Letter writing kits for inmates
The Canadian Families and Corrections Network (CFCN) has been working closely with CSC to distribute letter writing kits at institutions. These kits provide inmates with a creative opportunity to communicate with their family and friends. Each kit contains a brown envelope with:
- pieces of lined, blank and child-friendly stationery
- white envelopes, and
- a pen
CSC is proud of this partnership and had the unique opportunity to participate in a CFCN family support group in the fall, to answer questions from family members about the vaccine requirements during the pandemic.
To learn more about the great work they do, please visit their website.
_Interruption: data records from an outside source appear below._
Lemma marker_free_mem (n : string) c :
  marker_free n = true → Str.mem c "+[]" = true → Str.mem c n = false.
Proof.
  unfold marker_free. intros Hn Hc.
  induction n as [|d n IH]; [done|]. cbn [Str.all_chars Str.mem] in *.
  apply andb_true_iff in Hn as [Hd Hn].
  destruct (Ascii.eqb_spec c d) as [->|_]; [|by apply IH].
  by rewrite Hc in Hd.
Qed.

Lemma clean_segment_name_marker_free (n : string) :
  marker_free n = true → clean_segment_name n = n.
Proof.
  intros Hn. unfold clean_segment_name.
  rewrite (remove_char_absent "[" n) by by apply marker_free_mem.
  rewrite (remove_char_absent "]" n) by by apply marker_free_mem.
  by rewrite (remove_char_absent "+" n) by by apply marker_free_mem.
Qed.

Lemma clean_segment_name_is_marker_free (s : string) :
  marker_free (clean_segment_name s) = true.
Proof.
  unfold marker_free, clean_segment_name.
  induction s as [|d s IH]; [done|]. cbn [Str.remove_char].
  destruct (Ascii.eqb_spec d "[") as [->|H1]; [exact IH|].
  cbn [Str.remove_char].
  destruct (Ascii.eqb_spec d "]") as [->|H2]; [exact IH|].
  cbn [Str.remove_char].
  destruct (Ascii.eqb_spec d "+") as [->|H3]; [exact IH|].
  cbn [Str.all_chars]. rewrite IH, andb_true_r. cbn [Str.mem].
  destruct (Ascii.eqb_spec d "+"); [done|].
  destruct (Ascii.eqb_spec d "["); [done|].
  by destruct (Ascii.eqb_spec d "]").
Qed.

Lemma clean_segment_name_idemp (s : string) :
  clean_segment_name (clean_segment_name s) = clean_segment_name s.
Proof.
  apply clean_segment_name_marker_free, clean_segment_name_is_marker_free.
Qed.

Lemma clean_segment_name_repeat (n : string) :
  marker_free n = true → clean_segment_name (n +:+ "+") = n.
Proof.
  intros Hn. rewrite clean_segment_name_app, clean_segment_name_marker_free by done.
  change (clean_segment_name "+") with "". clear Hn.
  induction n as [|d n IH]; [done|].
  change (String d n +:+ "") with (String d (n +:+ "")). by rewrite IH.
Qed.

Lemma clean_segment_name_mark_optional v total seg :
  clean_segment_name (mark_optional v total seg) = clean_segment_name seg.
Proof.
  unfold mark_optional. destruct (_ <? _); [|done].
  destruct (Str.endswith seg "+");
    rewrite !clean_segment_name_app, clean_segment_name_idemp.
  - change (clean_segment_name "[") with "".
    change (clean_segment_name "+]") with "".
    change ("" +:+ ?x) with x.
    generalize (clean_segment_name seg). intros n.
    induction n as [|d n IH]; [done|].
    change (String d n +:+ "") with (String d (n +:+ "")). by rewrite IH.
  - change (clean_segment_name "[") with "".
    change (clean_segment_name "]") with "".
    change ("" +:+ ?x) with x.
    generalize (clean_segment_name seg). intros n.
    induction n as [|d n IH]; [done|].
    change (String d n +:+ "") with (String d (n +:+ "")). by rewrite IH.
Qed.

Lemma mark_optional_unbracketed v total seg :
  unbracketed (mark_optional v total seg) = true →
  mark_optional v total seg = seg ∧
  ¬ present_in (v (clean_segment_name seg)) < total.
Proof.
  unfold mark_optional. destruct (Nat.ltb_spec (present_in (v (clean_segment_name seg))) total) as [Hlt|Hge].
  - by destruct (Str.endswith seg "+").
  - split; [done|lia].
Qed.

Lemma unbracketed_marker_free (n : string) :
  marker_free n = true → unbracketed n = true.
Proof. intros Hn. unfold unbracketed. by rewrite (marker_free_mem n). Qed.

Lemma unbracketed_repeat (n : string) :
  marker_free n = true → unbracketed (n +:+ "+") = true.
Proof.
  intros Hn. unfold unbracketed.
  pose proof (marker_free_mem n "[" Hn eq_refl) as Hm.
  induction n as [|d n IH]; [done|].
  change (String d n +:+ "+") with (String d (n +:+ "+")).
  cbn [Str.mem] in *. destruct (Ascii.eqb "[" d); [done|].
  apply IH; [|done]. unfold marker_free in *. cbn [Str.all_chars] in Hn.
  by apply andb_true_iff in Hn as [_ Hn].
Qed.

(** ** Sequence profiler: first occurrences of names *)

Lemma keep_first_elem seen l seg :
  seg ∈ keep_first seen l → seg ∈ l ∧ clean_segment_name seg ∉ seen.
Proof.
  revert seen. induction l as [|x l IH]; intros seen; simpl.
  { by intros ?%elem_of_nil. }
  case_bool_decide as Hx.
  - intros [? ?]%IH. split; [by right|done].
  - intros [->|[? ?]%IH]%elem_of_cons.
    + split; [by left|done].
    + split; [by right|set_solver].
Qed.

Lemma keep_first_NoDup seen l :
  NoDup (clean_segment_name <$> keep_first seen l).
Proof.
  revert seen. induction l as [|x l IH]; intros seen; simpl; [constructor|].
  case_bool_decide; [apply IH|]. rewrite fmap_cons. constructor; [|apply IH].
  intros [y [Hy Hin]]%list_elem_of_fmap.
  apply keep_first_elem in Hin as [_ Hin]. set_solver.
Qed.

Lemma keep_first_covers seen l n :
  n ∈ clean_segment_name <$> l →
  n ∈ seen ∨ n ∈ clean_segment_name <$> keep_first seen l.
Proof.
  revert seen. induction l as [|x l IH]; intros seen; simpl.
  { by intros ?%elem_of_nil. }
  rewrite elem_of_cons. intros [->|Hn].
  - case_bool_decide; [by left|right]. rewrite fmap_cons. by left.
  - case_bool_decide; [by apply IH|].
    destruct (IH (seen ∪ {[clean_segment_name x]}) Hn) as [Hs|Hk].
    + apply elem_of_union in Hs as [?|Hs%elem_of_singleton]; [by left|right].
      rewrite Hs, fmap_cons. by left.
    + right. rewrite fmap_cons. by right.
Qed.

Lemma keep_first_length seen l : length (keep_first seen l) ≤ length l.
Proof.
  revert seen. induction l as [|x l IH]; intros seen; simpl; [done|].
  case_bool_decide; simpl; [by apply Nat.le_le_succ_r|].
  apply le_n_S, IH.
Qed.

Lemma keep_first_full seen l :
  length l ≤ length (keep_first seen l) → keep_first seen l = l.
Proof.
  revert seen. induction l as [|x l IH]; intros seen; simpl; [done|].
  case_bool_decide; simpl.
  - pose proof (keep_first_length seen l). lia.
  - intros Hlen. f_equal. apply IH. lia.
Qed.

Lemma keep_first_all_seen seen l :
  (∀ seg, seg ∈ l → clean_segment_name seg ∈ seen) → keep_first seen l = [].
Proof.
  induction l as [|x l IH]; intros Hall; simpl; [done|].
  rewrite bool_decide_true by (apply Hall; by left).
  apply IH. intros seg Hseg. apply Hall. by right.
Qed.

Lemma keep_first_id l :
  NoDup (clean_segment_name <$> l) → keep_first ∅ l = l.
Proof.
  intros Hnd. apply keep_first_full.
  enough (Hlen : length (clean_segment_name <$> l)
                 ≤ length (clean_segment_name <$> keep_first ∅ l)).
  { by rewrite !length_fmap in Hlen. }
  apply submseteq_length, NoDup_submseteq; [done|].
  intros n Hn. destruct (keep_first_covers ∅ l n Hn) as [?|?]; [set_solver|done].
Qed.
You can also check out the CSC Let’s Talk Express article about their work with CSC during the pandemic.
- Canadian Families and Corrections Network
- Working Together to Support the Families of Incarcerated Individuals
Inmates build doghouses for charity
Inmates from Grierson Institution in Edmonton, Alberta are honing their skills and contributing to an eco-friendly community partnership, which is benefitting people in need and some lucky local dogs. The inmates have been busy building new doghouses to donate to a local non-profit charitable organization, The Mustard Seed, who will raffle off the doghouses and use the proceeds to assist with the programs and services they offer to the homeless and people at risk.
Grierson Institution inmates transformed materials bound for a landfill into cozy canine quarters using scrap pallets and skids donated by Edmonton Institution. A local roofing company generously donated scrap shingles. Since the project began, they have already completed six doghouses with plans for another nine houses in the works. Inmates:
- learn valuable construction skills such as framing and shingling
- divert scrap lumber and shingles from the landfill, and
- demonstrate the great results that can come from collaboration between institutions and community partners
In closing, I hope you are enjoying winter as much as you can. I hope that you all are taking good care of yourselves and those around you. Thank you for your support and collaboration.